| Exercise goal |
In this exercise, every entry below is to be reproduced word for word.

[Stored data]
------------------------------------------------------------------------
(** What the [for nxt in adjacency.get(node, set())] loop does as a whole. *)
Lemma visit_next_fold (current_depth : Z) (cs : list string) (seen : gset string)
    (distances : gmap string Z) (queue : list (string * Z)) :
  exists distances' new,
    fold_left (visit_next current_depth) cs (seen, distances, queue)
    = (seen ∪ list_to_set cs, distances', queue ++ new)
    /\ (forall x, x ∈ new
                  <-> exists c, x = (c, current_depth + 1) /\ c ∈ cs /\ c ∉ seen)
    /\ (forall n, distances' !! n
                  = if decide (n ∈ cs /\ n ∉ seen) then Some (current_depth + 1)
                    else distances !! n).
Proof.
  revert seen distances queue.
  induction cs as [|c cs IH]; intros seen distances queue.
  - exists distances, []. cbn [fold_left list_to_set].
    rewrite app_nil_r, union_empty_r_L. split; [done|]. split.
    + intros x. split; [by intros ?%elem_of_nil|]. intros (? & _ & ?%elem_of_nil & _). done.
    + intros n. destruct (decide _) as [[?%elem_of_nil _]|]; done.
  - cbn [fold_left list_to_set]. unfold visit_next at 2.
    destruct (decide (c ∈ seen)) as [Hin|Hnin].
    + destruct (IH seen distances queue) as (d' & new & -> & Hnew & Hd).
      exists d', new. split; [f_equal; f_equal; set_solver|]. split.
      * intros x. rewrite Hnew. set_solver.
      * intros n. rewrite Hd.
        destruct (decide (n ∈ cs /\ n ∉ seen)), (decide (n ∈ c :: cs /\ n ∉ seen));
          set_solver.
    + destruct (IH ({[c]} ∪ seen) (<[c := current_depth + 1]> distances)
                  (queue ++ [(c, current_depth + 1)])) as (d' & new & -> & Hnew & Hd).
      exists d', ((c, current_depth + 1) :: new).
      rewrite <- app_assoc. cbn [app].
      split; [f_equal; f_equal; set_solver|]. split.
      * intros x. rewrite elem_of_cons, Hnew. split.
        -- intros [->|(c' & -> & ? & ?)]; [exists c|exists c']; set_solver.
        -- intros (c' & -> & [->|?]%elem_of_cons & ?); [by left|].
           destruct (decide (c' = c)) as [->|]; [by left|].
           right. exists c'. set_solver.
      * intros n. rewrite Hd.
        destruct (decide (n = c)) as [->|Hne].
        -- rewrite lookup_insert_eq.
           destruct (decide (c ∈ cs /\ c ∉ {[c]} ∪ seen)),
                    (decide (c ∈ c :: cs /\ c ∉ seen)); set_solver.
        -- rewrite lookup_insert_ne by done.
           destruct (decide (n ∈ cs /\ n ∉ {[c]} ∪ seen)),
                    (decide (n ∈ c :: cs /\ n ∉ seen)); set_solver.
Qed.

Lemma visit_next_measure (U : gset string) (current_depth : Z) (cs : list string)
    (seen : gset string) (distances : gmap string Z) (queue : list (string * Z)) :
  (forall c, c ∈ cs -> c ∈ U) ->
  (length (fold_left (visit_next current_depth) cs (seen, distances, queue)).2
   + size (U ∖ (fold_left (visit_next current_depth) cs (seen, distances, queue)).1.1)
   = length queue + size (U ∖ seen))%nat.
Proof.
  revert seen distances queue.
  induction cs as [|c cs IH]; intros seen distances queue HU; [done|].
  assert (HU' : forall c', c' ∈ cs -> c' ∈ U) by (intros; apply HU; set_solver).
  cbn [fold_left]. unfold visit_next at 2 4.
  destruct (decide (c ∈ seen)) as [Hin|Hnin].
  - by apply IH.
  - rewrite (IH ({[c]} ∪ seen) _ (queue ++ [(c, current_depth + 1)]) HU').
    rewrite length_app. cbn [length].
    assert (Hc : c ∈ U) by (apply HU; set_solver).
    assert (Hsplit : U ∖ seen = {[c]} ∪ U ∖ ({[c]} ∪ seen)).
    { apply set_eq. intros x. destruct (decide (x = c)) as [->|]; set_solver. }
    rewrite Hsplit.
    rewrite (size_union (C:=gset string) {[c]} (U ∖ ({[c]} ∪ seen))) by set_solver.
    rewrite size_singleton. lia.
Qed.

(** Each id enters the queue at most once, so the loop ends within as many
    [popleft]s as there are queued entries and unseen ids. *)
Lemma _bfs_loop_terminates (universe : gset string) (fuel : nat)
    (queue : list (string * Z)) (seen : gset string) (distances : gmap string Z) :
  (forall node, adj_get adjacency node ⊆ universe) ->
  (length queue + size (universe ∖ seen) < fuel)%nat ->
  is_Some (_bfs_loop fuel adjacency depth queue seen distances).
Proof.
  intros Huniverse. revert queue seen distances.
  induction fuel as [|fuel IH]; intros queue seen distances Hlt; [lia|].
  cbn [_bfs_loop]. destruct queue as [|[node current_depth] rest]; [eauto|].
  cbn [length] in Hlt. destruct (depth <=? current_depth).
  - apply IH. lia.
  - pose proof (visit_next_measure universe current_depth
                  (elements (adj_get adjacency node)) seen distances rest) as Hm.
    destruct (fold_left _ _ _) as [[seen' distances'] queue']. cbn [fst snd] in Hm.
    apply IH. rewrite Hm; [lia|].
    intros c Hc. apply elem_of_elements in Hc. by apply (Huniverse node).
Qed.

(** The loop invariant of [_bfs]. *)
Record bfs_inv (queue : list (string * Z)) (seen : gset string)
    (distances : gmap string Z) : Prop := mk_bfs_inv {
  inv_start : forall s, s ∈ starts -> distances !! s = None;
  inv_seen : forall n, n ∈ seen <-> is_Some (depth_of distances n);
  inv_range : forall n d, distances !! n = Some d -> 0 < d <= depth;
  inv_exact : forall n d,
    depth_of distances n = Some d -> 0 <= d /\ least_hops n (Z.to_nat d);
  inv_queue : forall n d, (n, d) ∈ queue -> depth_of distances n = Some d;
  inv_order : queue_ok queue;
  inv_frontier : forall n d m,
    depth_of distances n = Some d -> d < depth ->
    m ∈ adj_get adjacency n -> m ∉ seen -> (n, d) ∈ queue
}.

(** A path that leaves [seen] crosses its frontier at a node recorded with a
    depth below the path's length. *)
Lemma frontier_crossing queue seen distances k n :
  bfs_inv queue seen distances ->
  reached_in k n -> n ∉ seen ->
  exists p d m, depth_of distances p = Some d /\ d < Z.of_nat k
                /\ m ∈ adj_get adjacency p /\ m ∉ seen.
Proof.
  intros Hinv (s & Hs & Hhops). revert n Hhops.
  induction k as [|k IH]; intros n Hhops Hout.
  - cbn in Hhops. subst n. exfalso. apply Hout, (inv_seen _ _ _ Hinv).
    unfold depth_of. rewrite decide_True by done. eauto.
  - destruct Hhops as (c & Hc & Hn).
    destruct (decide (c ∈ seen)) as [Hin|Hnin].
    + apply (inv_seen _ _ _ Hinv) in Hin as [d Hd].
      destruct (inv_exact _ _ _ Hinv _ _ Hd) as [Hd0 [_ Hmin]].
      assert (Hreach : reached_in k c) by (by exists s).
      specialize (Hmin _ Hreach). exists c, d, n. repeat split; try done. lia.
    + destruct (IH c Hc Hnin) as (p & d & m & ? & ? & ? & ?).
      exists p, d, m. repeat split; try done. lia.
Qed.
------------------------------------------------------------------------
| Result |
(** What the [for nxt in adjacency.get(node, set())] loop does as a whole. *)
Lemma visit_next_fold (current_depth : Z) (cs : list string) (seen : gset string)
    (distances : gmap string Z) (queue : list (string * Z)) :
  exists distances' new,
    fold_left (visit_next current_depth) cs (seen, distances, queue)
    = (seen ∪ list_to_set cs, distances', queue ++ new)
    /\ (forall x, x ∈ new
                  <-> exists c, x = (c, current_depth + 1) /\ c ∈ cs /\ c ∉ seen)
    /\ (forall n, distances' !! n
                  = if decide (n ∈ cs /\ n ∉ seen) then Some (current_depth + 1)
                    else distances !! n).
Proof.
  revert seen distances queue.
  induction cs as [|c cs IH]; intros seen distances queue.
  - exists distances, []. cbn [fold_left list_to_set].
    rewrite app_nil_r, union_empty_r_L. split; [done|]. split.
    + intros x. split; [by intros ?%elem_of_nil|]. intros (? & _ & ?%elem_of_nil & _). done.
    + intros n. destruct (decide _) as [[?%elem_of_nil _]|]; done.
  - cbn [fold_left list_to_set]. unfold visit_next at 2.
    destruct (decide (c ∈ seen)) as [Hin|Hnin].
    + destruct (IH seen distances queue) as (d' & new & -> & Hnew & Hd).
      exists d', new. split; [f_equal; f_equal; set_solver|]. split.
      * intros x. rewrite Hnew. set_solver.
      * intros n. rewrite Hd.
        destruct (decide (n ∈ cs /\ n ∉ seen)), (decide (n ∈ c :: cs /\ n ∉ seen));
          set_solver.
    + destruct (IH ({[c]} ∪ seen) (<[c := current_depth + 1]> distances)
                  (queue ++ [(c, current_depth + 1)])) as (d' & new & -> & Hnew & Hd).
      exists d', ((c, current_depth + 1) :: new).
      rewrite <- app_assoc. cbn [app].
      split; [f_equal; f_equal; set_solver|]. split.
      * intros x. rewrite elem_of_cons, Hnew. split.
        -- intros [->|(c' & -> & ? & ?)]; [exists c|exists c']; set_solver.
        -- intros (c' & -> & [->|?]%elem_of_cons & ?); [by left|].
           destruct (decide (c' = c)) as [->|]; [by left|].
           right. exists c'. set_solver.
      * intros n. rewrite Hd.
        destruct (decide (n = c)) as [->|Hne].
        -- rewrite lookup_insert_eq.
           destruct (decide (c ∈ cs /\ c ∉ {[c]} ∪ seen)),
                    (decide (c ∈ c :: cs /\ c ∉ seen)); set_solver.
        -- rewrite lookup_insert_ne by done.
           destruct (decide (n ∈ cs /\ n ∉ {[c]} ∪ seen)),
                    (decide (n ∈ c :: cs /\ n ∉ seen)); set_solver.
Qed.

Lemma visit_next_measure (U : gset string) (current_depth : Z) (cs : list string)
    (seen : gset string) (distances : gmap string Z) (queue : list (string * Z)) :
  (forall c, c ∈ cs -> c ∈ U) ->
  (length (fold_left (visit_next current_depth) cs (seen, distances, queue)).2
   + size (U ∖ (fold_left (visit_next current_depth) cs (seen, distances, queue)).1.1)
   = length queue + size (U ∖ seen))%nat.
Proof.
  revert seen distances queue.
  induction cs as [|c cs IH]; intros seen distances queue HU; [done|].
  assert (HU' : forall c', c' ∈ cs -> c' ∈ U) by (intros; apply HU; set_solver).
  cbn [fold_left]. unfold visit_next at 2 4.
  destruct (decide (c ∈ seen)) as [Hin|Hnin].
  - by apply IH.
  - rewrite (IH ({[c]} ∪ seen) _ (queue ++ [(c, current_depth + 1)]) HU').
    rewrite length_app. cbn [length].
    assert (Hc : c ∈ U) by (apply HU; set_solver).
    assert (Hsplit : U ∖ seen = {[c]} ∪ U ∖ ({[c]} ∪ seen)).
    { apply set_eq. intros x. destruct (decide (x = c)) as [->|]; set_solver. }
    rewrite Hsplit.
    rewrite (size_union (C:=gset string) {[c]} (U ∖ ({[c]} ∪ seen))) by set_solver.
    rewrite size_singleton. lia.
Qed.

(** Each id enters the queue at most once, so the loop ends within as many
    [popleft]s as there are queued entries and unseen ids. *)
Lemma _bfs_loop_terminates (universe : gset string) (fuel : nat)
    (queue : list (string * Z)) (seen : gset string) (distances : gmap string Z) :
  (forall node, adj_get adjacency node ⊆ universe) ->
  (length queue + size (universe ∖ seen) < fuel)%nat ->
  is_Some (_bfs_loop fuel adjacency depth queue seen distances).
Proof.
  intros Huniverse. revert queue seen distances.
  induction fuel as [|fuel IH]; intros queue seen distances Hlt; [lia|].
  cbn [_bfs_loop]. destruct queue as [|[node current_depth] rest]; [eauto|].
  cbn [length] in Hlt. destruct (depth <=? current_depth).
  - apply IH. lia.
  - pose proof (visit_next_measure universe current_depth
                  (elements (adj_get adjacency node)) seen distances rest) as Hm.
    destruct (fold_left _ _ _) as [[seen' distances'] queue']. cbn [fst snd] in Hm.
    apply IH. rewrite Hm; [lia|].
    intros c Hc. apply elem_of_elements in Hc. by apply (Huniverse node).
Qed.

(** The loop invariant of [_bfs]. *)
Record bfs_inv (queue : list (string * Z)) (seen : gset string)
    (distances : gmap string Z) : Prop := mk_bfs_inv {
  inv_start : forall s, s ∈ starts -> distances !! s = None;
  inv_seen : forall n, n ∈ seen <-> is_Some (depth_of distances n);
  inv_range : forall n d, distances !! n = Some d -> 0 < d <= depth;
  inv_exact : forall n d,
    depth_of distances n = Some d -> 0 <= d /\ least_hops n (Z.to_nat d);
  inv_queue : forall n d, (n, d) ∈ queue -> depth_of distances n = Some d;
  inv_order : queue_ok queue;
  inv_frontier : forall n d m,
    depth_of distances n = Some d -> d < depth ->
    m ∈ adj_get adjacency n -> m ∉ seen -> (n, d) ∈ queue
}.

(** A path that leaves [seen] crosses its frontier at a node recorded with a
    depth below the path's length. *)
Lemma frontier_crossing queue seen distances k n :
  bfs_inv queue seen distances ->
  reached_in k n -> n ∉ seen ->
  exists p d m, depth_of distances p = Some d /\ d < Z.of_nat k
                /\ m ∈ adj_get adjacency p /\ m ∉ seen.
Proof.
  intros Hinv (s & Hs & Hhops). revert n Hhops.
  induction k as [|k IH]; intros n Hhops Hout.
  - cbn in Hhops. subst n. exfalso. apply Hout, (inv_seen _ _ _ Hinv).
    unfold depth_of. rewrite decide_True by done. eauto.
  - destruct Hhops as (c & Hc & Hn).
    destruct (decide (c ∈ seen)) as [Hin|Hnin].
    + apply (inv_seen _ _ _ Hinv) in Hin as [d Hd].
      destruct (inv_exact _ _ _ Hinv _ _ Hd) as [Hd0 [_ Hmin]].
      assert (Hreach : reached_in k c) by (by exists s).
      specialize (Hmin _ Hreach). exists c, d, n. repeat split; try done. lia.
    + destruct (IH c Hc Hnin) as (p & d & m & ? & ? & ? & ?).
      exists p, d, m. repeat split; try done. lia.
Qed.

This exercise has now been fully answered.